Çoğu biyoplastikler plastikler gibi geniş bir uygulama spektrumu gösterirler. Örneğin; atıklar için toplama çantaları tarımsal yapraklar bahçıvanlıkta, çocuk odası ürünleri, oyuncaklar, lifler, kumaşlar vb. ambalajlama ve teknik uygulamalar gibi diğer alanlar önem kazanan alanlardır.

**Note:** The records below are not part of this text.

(* ===== verification/Tables.v ===== *)
(** * The relational store, [ChatRoom/sql/*.sql]

    The tables of the MySQL schema as lists of rows, the constraints the schema
    declares (primary keys, unique keys, foreign keys with their ON DELETE
    actions, CHECK clauses), and the statements the program issues on them.
    The engine itself is not part of the sources.  A statement here has the
    meaning of its SQL text on the schema; whether the engine executes it is
    decided by the fault schedule of [Db]: every interaction with the engine
    takes the next entry, and an entry [Some text] makes it fail with that
    text.  The texts the engine reports for violated constraints are the class
    [SqlEngine]. *)
From S2P Require Import Prelude Payloads.
Import Payloads.

Module Tables.

(** ** Rows *)

Record UserRow := mkUser { u_name : string; u_hash : string }.
Record FriendEventRow := mkEventRow {
  e_id : Z; e_type : FriendEventType; e_actor : string; e_target : string;
  e_at : Z; e_payload : string }.
Record MessageRow := mkMessageRow {
  m_id : Z; m_type : Z; m_sender : string; m_recipient : option string;
  m_at : Z; m_payload : string }.
(** A row of any of the three delivery tables: the message or transfer, the
    recipient and the delivery time, NULL while the delivery is pending. *)
Record DeliveryRow := mkDelivery {
  d_id : Z; d_recipient : string; d_at : option Z }.
Record GroupRow := mkGroup { g_id : Z; g_name : string; g_owner : string }.

Inductive GroupRole := Owner | Admin | Member.
#[export] Instance group_role_eq_dec : EqDecision GroupRole.
Proof. solve_decision. Defined.
Definition role_code (r : GroupRole) : Z :=
  match r with Owner => 1 | Admin => 2 | Member => 3 end.

Record MemberRow := mkMember { gm_group : Z; gm_user : string; gm_role : GroupRole }.
Record JoinRequestRow := mkJoin { jr_group : Z; jr_user : string; jr_created : Z }.
Record GroupMessageRow := mkGroupMessageRow {
  q_id : Z; q_group : Z; q_sender : string; q_at : Z; q_payload : string }.
Record FileTransferRow := mkTransfer {
  f_id : Z; f_token : string; f_scope : FileTransferScope; f_sender : string;
  f_recipient : option string; f_group : option Z; f_name : string; f_size : Z;
  f_sha : string; f_path : string; f_at : Z; f_metadata : string }.

(** ** The database: all tables and the AUTO_INCREMENT counters *)

Record Tables := mkTables {
  users : list (UserRow);
  friend_requests : list (string * string);
  friendships : list (string * string);
  friend_blocks : list (string * string);
  friend_events : list (FriendEventRow);
  messages : list (MessageRow);
  private_message_deliveries : list (DeliveryRow);
  chat_groups : list (GroupRow);
  group_members : list (MemberRow);
  group_join_requests : list (JoinRequestRow);
  group_messages : list (GroupMessageRow);
  group_message_deliveries : list (DeliveryRow);
  file_transfers : list (FileTransferRow);
  file_transfer_deliveries : list (DeliveryRow);
  next_event_id : Z;
  next_message_id : Z;
  next_group_id : Z;
  next_group_message_id : Z;
  next_transfer_id : Z }.
(* ===== verification/ExampleCodec.v ===== *)
(** * A concrete engine and concrete codecs

    The generated Protocol Buffers code and the MySQL server are parameters of
    the development.  This file instantiates both, so that statements about
    them can be evaluated on concrete inputs: a message is written as the
    binary digits of the number stdpp's [encode] assigns to it. *)
From S2P Require Import Prelude Payloads Tables.
Import Payloads Tables.

Module ExampleCodec.

Definition example_engine : SqlEngine :=
  {| duplicate_key_text := "Duplicate entry";
     foreign_key_text := "foreign key constraint fails";
     check_text := "Check constraint is violated" |}.

#[export] Instance message_type_countable : Countable ChatMessageType.
Proof.
  apply (inj_countable' message_type_code
    (fun n => if (n =? 0)%Z then CHAT_MESSAGE_TYPE_UNSPECIFIED else if (n =? 1)%Z then PUBLIC else PRIVATE)).
  by intros [].
Defined.

#[export] Instance event_type_countable : Countable FriendEventType.
Proof.
  apply (inj_countable'
    (fun e => match e with FRIEND_EVENT_TYPE_UNSPECIFIED => 0 | FRIEND_REQUEST_SENT => 1
              | FRIEND_REQUEST_ACCEPTED => 2 | FRIEND_REQUEST_REJECTED => 3 | FRIEND_REMOVED => 4 end)
    (fun n => match n with 0 => FRIEND_EVENT_TYPE_UNSPECIFIED | 1 => FRIEND_REQUEST_SENT
              | 2 => FRIEND_REQUEST_ACCEPTED | 3 => FRIEND_REQUEST_REJECTED | _ => FRIEND_REMOVED end)).
  by intros [].
Defined.

#[export] Instance friend_event_eq_dec : EqDecision FriendEventPayload.
Proof. solve_decision. Defined.
#[export] Instance resume_state_eq_dec : EqDecision FileUploadResumeState.
Proof. solve_decision. Defined.

#[export] Instance chat_message_countable : Countable ChatMessagePayload.
Proof.
  apply (inj_countable' (fun p => (cm_type p, cm_sender p, cm_recipient p, cm_content p, cm_created_at p))
    (fun x => match x with (a, b, c, d, e) => mkChatMessage a b c d e end)). by intros [].
Defined.
#[export] Instance friend_event_countable : Countable FriendEventPayload.
Proof.
  apply (inj_countable' (fun p => (fe_type p, fe_actor p, fe_target p, fe_occurred_at p))
    (fun x => match x with (a, b, c, d) => mkFriendEvent a b c d end)). by intros [].
Defined.
#[export] Instance group_message_countable : Countable GroupMessagePayload.
Proof.
  apply (inj_countable'
    (fun p => (gp_group_id p, gp_group_name p, gp_sender p, gp_content p, gp_created_at p))
    (fun x => match x with (a, b, c, d, e) => mkGroupMessage a b c d e end)). by intros [].
Defined.
(** Eleven fields as a list of texts and a list of numbers: nested pairs would
    double the code eleven times. *)
Definition scope_code (e : FileTransferScope) : Z :=
  match e with FILE_TRANSFER_SCOPE_UNSPECIFIED => 0 | FILE_TRANSFER_PRIVATE => 1 | FILE_TRANSFER_GROUP => 2 end.
Definition code_scope (n : Z) : FileTransferScope :=
  if (n =? 0)%Z then FILE_TRANSFER_SCOPE_UNSPECIFIED
  else if (n =? 1)%Z then FILE_TRANSFER_PRIVATE else FILE_TRANSFER_GROUP.
#[export] Instance file_meta_countable : Countable FileTransferMetadata.
Proof.
  apply (inj_countable
    (fun p => ([fm_token p; fm_sender p; fm_recipient p; fm_group_name p; fm_file_name p; fm_sha256_hex p;
                fm_stored_path p],
               [scope_code (fm_scope p); fm_group_id p; fm_file_size p; fm_created_at p]))
    (fun x => match x with
      | ([a; c; d; f; g; i; k], [b; e; h; j]) => Some (mkFileMeta a (code_scope b) c d e f g h i j k)
      | _ => None
      end)). by intros [? [] ? ? ? ? ? ? ? ? ?].
Defined.
#[export] Instance resume_state_countable : Countable FileUploadResumeState.
Proof.
  apply (inj_countable' (fun p => (rs_metadata p, rs_recipients p))
    (fun x => match x with (a, b) => mkResumeState a b end)). by intros [].
Defined.

(** The binary digits of a code, the lowest first. *)
Fixpoint bits (p : positive) : string :=
  match p with
  | xH => ""
  | xO p => String "0" (bits p)
  | xI p => String "1" (bits p)
  end.
Fixpoint of_bits (s : string) : positive :=
  match s with
  | EmptyString => xH
  | String c s => if in_range 49 49 c then xI (of_bits s) else xO (of_bits s)
  end.

Definition bit_codec {A} `{Countable A} : ProtoCodec A :=
  {| SerializeToString := fun a => Some (bits (encode a));
     ParseFromArray := fun b => decode (of_bits b) |}.

Definition example_codecs : ProtoCodecs :=
  {| chat_codec := bit_codec; friend_codec := bit_codec; group_codec := bit_codec;
     file_codec := bit_codec; resume_codec := bit_codec |}.

(** The parameters' laws can hold: every message survives the round trip. *)
Lemma of_bits_bits p : of_bits (bits p) = p.
Proof. induction p as [p IH|p IH|]; simpl; [by rewrite IH..|done]. Qed.

Definition bit_laws {A} `{Countable A} : @ProtoLaws A bit_codec.
Proof.
  refine (@Build_ProtoLaws A bit_codec (fun _ => True) _ _).
  - intros a _. by eexists.
  - intros a b _ [= <-]. simpl. rewrite of_bits_bits. apply decode_encode.
Defined.

End ExampleCodec.
Create HintDb db_inv.
#[export] Hint Resolve engine_step_inv query_inv begin_inv commit_inv
  serialize_inv lift_sum_inv : db_inv.
#[export] Hint Resolve preserves_ret preserves_fail preserves_get preserves_reject : db_inv.
#[export] Hint Resolve insert_user_ok insert_friend_request_ok insert_friendship_ok
  insert_ignore_block_ok insert_friend_event_ok insert_message_ok insert_private_delivery_ok
  insert_group_ok insert_member_ok insert_join_request_ok insert_group_message_ok
  insert_group_delivery_ok insert_file_transfer_ok insert_file_delivery_ok : db_inv.

(** Walk through a method: every step keeps the invariant. *)
Ltac walk_inv :=
  cbv zeta;
  repeat lazymatch goal with
    | |- preserves _ (lease _) => apply lease_inv
    | |- preserves _ (mbind _ _) => apply preserves_bind; [|intros ?; cbv zeta]
    | |- preserves _ (or_rollback _) => apply or_rollback_inv
    | |- preserves _ (if _ then _ else _) => apply preserves_if
    | |- preserves _ (execute_prepared (change _)) => apply change_inv; simpl
    | |- preserves _ (execute_prepared _) => apply execute_inv
    | |- preserves _ (insert_deliveries _ _ _) => apply insert_deliveries_inv; intros ?
    end;
  auto with db_inv.

Section Integrity.
Context `{SqlEngine} `{ProtoCodecs}.

Lemma required_group_id_inv g : preserves db_inv (required_group_id g).
Proof. unfold required_group_id, group_id_by_name. walk_inv. case_match; walk_inv. Qed.

Lemma insert_message_locked_inv p : preserves db_inv (insert_message_locked p).
Proof. unfold insert_message_locked. walk_inv. Qed.

Lemma run_call_inv {A} (c : DbCall A) : preserves db_inv (run_call c).
Proof.
  destruct c; simpl; unfold user_exists, create_user, delete_user, get_password_hash, are_friends,
    is_friend_blocked, add_friend_block, remove_friend_block, list_blocked_friends,
    has_friend_request, add_friend_request, accept_friend_request, reject_friend_request,
    remove_friendship, list_friends, list_incoming_requests, list_outgoing_requests,
    add_friend_event, add_message, add_private_message_with_delivery, recent_public_messages,
    recent_private_messages, pending_private_messages, mark_private_message_delivered,
    create_group, get_group, dissolve_group, get_group_role, list_user_groups, list_group_members,
    list_group_member_usernames, has_group_join_request, add_group_join_request,
    list_group_join_requests, list_group_managers, list_managed_group_request_counts,
    approve_group_join_request, reject_group_join_request, set_group_member_role,
    remove_group_member, add_group_message, recent_group_messages, pending_group_messages,
    mark_group_message_delivered, add_file_transfer, pending_file_transfers,
    file_transfer_for_recipient, mark_file_transfer_delivered,
    delete_friend_request, delete_join_request; cbv zeta; walk_inv.
  all: auto using required_group_id_inv, insert_message_locked_inv.
  all: first [ apply delete_user_rows_ok | apply delete_groups_ok | apply delete_blocks_ok
    | apply delete_friend_requests_ok | apply delete_friendships_ok | apply delete_joins_ok
    | apply delete_members_ok
    | apply update_private_deliveries_ok, mark_delivered_keeps
    | apply update_group_deliveries_ok, mark_delivered_keeps
    | apply update_file_deliveries_ok, mark_delivered_keeps
    | apply update_members_ok; intros ?; by case_match ].
Qed.
End Integrity.
Lemma deliveries_for_ids id0 recipients :
  Forall (fun d => d_id d = id0) (deliveries_for id0 recipients).
Proof. apply Forall_forall. by intros d (r & -> & _)%list_elem_of_fmap. Qed.

Lemma select_deliveries_for id0 who recipients :
  NoDup recipients ->
  select_where (pending who) (deliveries_for id0 recipients) =
  if bool_decide (who ∈ recipients) then [mkDelivery id0 who None] else [].
Proof.
  induction recipients as [|r rest IH]; [done|]. rewrite NoDup_cons. intros [Hr Hn].
  unfold select_where in *. simpl. unfold pending at 1. simpl. rewrite andb_true_r, IH by done.
  destruct (r =s? who) eqn:E; case_bools; [subst r|].
  - rewrite bool_decide_false, bool_decide_true by (done || by left). done.
  - rewrite (bool_decide_ext (who ∈ r :: rest) (who ∈ rest)); [done|].
    rewrite elem_of_cons. split; [intros [->|]; [done|done]|tauto].
Qed.

Lemma pending_delivered who id0 r at_ms : pending who (mkDelivery id0 r (Some at_ms)) = false.
Proof. unfold pending. simpl. apply andb_false_r. Qed.

(** Marking a delivery takes its row out of the queue of [recipient]. *)
Lemma select_mark id0 recipient who at_ms ds :
  select_where (pending who) (map (mark_delivered id0 recipient at_ms) ds) =
  List.filter (fun d => negb ((who =s? recipient) && (d_id d =? id0)%Z)) (select_where (pending who) ds).
Proof.
  unfold select_where. induction ds as [|d ds IH]; simpl; [done|].
  destruct ((d_id d =? id0)%Z && pending recipient d) eqn:E;
    unfold mark_delivered at 1 2; rewrite E.
  - rewrite pending_delivered, IH.
    destruct (pending who d) eqn:P; [|done]. simpl. unfold pending in *. case_bools. subst.
    by rewrite String.eqb_refl, Z.eqb_refl.
  - rewrite IH. destruct (pending who d) eqn:P; [|done]. simpl.
    destruct (who =s? recipient) eqn:W; [|done]. case_bools. subst who. rewrite P, andb_true_r in E.
    by rewrite E.
Qed.

Lemma filter_filter {B} (p q : B -> bool) l :
  List.filter p (List.filter q l) = List.filter (fun x => q x && p x) l.
Proof. induction l as [|x l IH]; simpl; [done|]. destruct (q x); simpl; [|done]. destruct (p x); by rewrite IH. Qed.

Lemma join_mark keep id0 recipient who at_ms ds rows :
  join_pending key keep who (map (mark_delivered id0 recipient at_ms) ds) rows =
  List.filter (fun x => negb ((who =s? recipient) && (key x =? id0)%Z))
    (join_pending key keep who ds rows).
Proof.
  unfold join_pending. rewrite select_mark.
  induction (select_where (pending who) ds) as [|d l IH]; simpl; [done|].
  rewrite List.filter_app, <- IH. destruct ((who =s? recipient) && (d_id d =? id0)%Z) eqn:E; simpl.
  - replace (List.filter _ (select_where _ rows)) with (@nil A); [done|].
    symmetry. apply select_none. intros x [Hx Hk]%elem_of_select.
    apply andb_true_iff in Hk as [Hk%Z.eqb_eq _]. apply negb_false_iff. by rewrite Hk.
  - f_equal. unfold select_where. rewrite filter_filter. apply List.filter_ext. intros x.
    destruct (key x =? d_id d)%Z eqn:K; [|done]. apply Z.eqb_eq in K. rewrite K, E. simpl.
    by rewrite andb_true_r.
Qed.

(** The queue of a recipient, oldest first. *)
Definition queue keep recipient ds rows : list A :=
  order_by (by_num key) (join_pending key keep recipient ds rows).

Lemma queue_push keep who ds rows x recipients :
  map d_id ds ⊆ map key rows -> NoDup (map key rows) ->
  Forall (fun y => (key y < key x)%Z) rows -> NoDup recipients ->
  queue keep who (ds ++ deliveries_for (key x) recipients) (rows ++ [x]) =
  queue keep who ds rows ++ (if bool_decide (who ∈ recipients) && keep x then [x] else []).
Proof.
  intros Hfk Hn Hmax Hr. unfold queue.
  rewrite join_push, select_deliveries_for by auto using deliveries_for_ids.
  case_bool_decide; simpl; [|by rewrite !app_nil_r]. rewrite app_nil_r.
  destruct (keep x); [|by rewrite !app_nil_r]. apply order_by_snoc.
  - intros y z Hy Hz. apply (NoDup_key_inj key (rows ++ [x])).
    + apply NoDup_snoc; [done|]. by apply fresh_id.
    + rewrite elem_of_app in Hy |- *. destruct Hy as [Hy|]; [|by right]. apply elem_of_join in Hy. tauto.
    + rewrite elem_of_app in Hz |- *. destruct Hz as [Hz|]; [|by right]. apply elem_of_join in Hz. tauto.
  - rewrite Forall_forall in Hmax. intros y Hy. apply elem_of_join in Hy. apply Hmax. tauto.
Qed.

Gıda ambalajlama alanında biyoplastik materyallerden beklenen performans; gıdayı içine alması onu çevreden koruması ve gıdanın kalitesini korumaktır. Sonuçta bu performansı sergilemek için polimerik ambalaj materyalinin yapısına bağlı olan mekanik ve bariyer özelliklerini kontrol etmek ve değiştirmek önemlidir. Bunun yanında biyoplastiklerin gıda ile etkileşim sırasında karakteristiğinde gerçekleşen değişimleri bilmekte önemlidir. Fosil yakıt kaynaklarından gelen bilinen ambalajlar, filmler, etiketler ve laminatların aksine, biyoparçalanabilen polimerlerin kullanımı insanoğlunu çevre kirliliğinden korumak adına doğru yönde gerçek bir adımı simgelemektedir.









Bu bakımdan önemli olan bu materyallerin işlev yönünden yalnızca fiziksel ve mekaniksel özelliklerini anlamak değil, gıda kalite özelliklerinin kaybedilmesinde potansiyel bir neden olduğu anlaşılan materyalin gıdaya uyumluluğu da önemlidir.